Poppies, by Rennett Stowe

BLOG ROUND-UP: Return to the solution table; Feinstein’s letters; Ag lender’s view of SGMA; Central Valley salmon; and more …

A time for forward progress: a return to the solution table:  “This week various Sacramento River Basin water suppliers were compelled to intervene in a federal court lawsuit filed by the State of California against the federal agencies that recently adopted the federal Biological Opinions (2019 BiOps) regarding the coordinated long-term operations of the Central Valley Project (CVP) and the State Water Project (SWP). Many of these same water suppliers had previously intervened in a separate federal court lawsuit filed by certain fishery industry groups and environmental organizations in December 2019 challenging those same BiOps.  The Northern California Water Association and the various Sacramento River Basin water suppliers (collectively, NCWA) have been deeply disappointed with the State of California’s decision to resort to litigation against the BiOps. … ”  Read more from the Northern California Water Blog here: A time for forward progress: a return to the solution table

The Trump admin wants to steal more water for big agribusiness, and that’s fine with Feinstein:  Dan Bacher writes, “On April 15, U.S. Senator Dianne Feinstein and Members of the House of Representatives, including Representatives Jim Costa, TJ Cox, John Garamendi, and Josh Harder, sent a letter to Governor Gavin Newsom imploring him to reach an agreement with federal agencies through negotiation, rather than judicial action, on increasing water pumping from the Delta to San Joaquin corporate agribusiness interests.  A coalition of fishing groups, Tribes, environmental organizations, family farmers and elected officials opposing the reaching of this agreement between the state’s flawed incidental take permit and the federal government’s even more flawed federal biological opinion because maximized water deliveries to agribusiness will drive imperiled salmon, Delta smelt and other species even closer to extinction. ... ”  Continue reading from Red, Green, and Blue here:  The Trump admin wants to steal more water for big agribusiness, and that’s fine with Feinstein

Feinstein sends crappy letters.  On the Public Record writes,  “These letters are exactly what I’d expect for something coming from Feinstein, which is to say, totally [messed] up.
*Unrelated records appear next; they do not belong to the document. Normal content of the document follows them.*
(** * api_server.py: orchestration and caching layer of the LEGO mosaic service

    A shallow embedding of [src/api_server.py]: the preset loader, the tile
    asset resolver with its process-wide cache, the startup hook and the
    [POST /mosaic3d] handler, followed by the properties the specification
    states about them.

    Python values are modelled as the code has them: floats are binary64
    ([PrimFloat.float]), ints are [Z], [pathlib] paths are a root and a list of
    components, the two module globals live in a [State] record next to a heap
    of dict objects, and a ghost [trace] records every disk access and every
    call of an external stage in program order. *)

From Stdlib Require Import ZArith PrimFloat SpecFloat FloatOps Ascii.
From stdpp Require Import gmap strings list.

Open Scope Z_scope.

Local Set Warnings "-register-all".

(** ** Strings *)

Module Str.

(** [s.startswith(p)] *)
Fixpoint starts_with (p s : string) : bool :=
  match p, s with
  | EmptyString, _ => true
  | String a p', String b s' => if decide (a = b) then starts_with p' s' else false
  | String _ _, EmptyString => false
  end.

(** [name in msg] *)
Fixpoint contains (name msg : string) : bool :=
  starts_with name msg ||
  match msg with
  | EmptyString => false
  | String _ rest => contains name rest
  end.

(** [s.split(sep)] for a one-character separator; [cur] is the component
    being read. *)
Fixpoint split_aux (sep : ascii) (cur : string) (s : string) : list string :=
  match s with
  | EmptyString => [cur]
  | String c rest =>
      if decide (c = sep) then cur :: split_aux sep EmptyString rest
      else split_aux sep (cur +:+ String c EmptyString) rest
  end.

Definition split (sep : ascii) (s : string) : list string :=
  split_aux sep EmptyString s.

(** [sep.join(parts)] *)
Definition join (sep : string) (parts : list string) : string :=
  String.concat sep parts.

Definition newline : string := String (ascii_of_nat 10) EmptyString.

End Str.

(** [msg] mentions [name]: the text of [name] occurs in [msg]. *)
Definition mentions (msg name : string) : Prop :=
  ∃ pre post : string, msg = pre +:+ name +:+ post.

(** ** pathlib (POSIX flavour) *)

Inductive Root := Relative | Slash | DoubleSlash.

Record Path := mkPath { root : Root; parts : list string }.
That woman hasn’t improved a water policy in my adult memory. Cannot wait until she’s gone.  Anyway, they’re two parallel letters, one to the feds and one to the state, saying time is running out, they better find some way to cooperate on the different ways to run the pumps in the federal biological opinion and the state incidental take permit. However, the letters are asymmetrical, with more pressure on CA to conform to the federal permit and while they’re at it, to get those voluntary agreements done. … ”  Read more from On the Public Record here: Feinstein sends crappy letters.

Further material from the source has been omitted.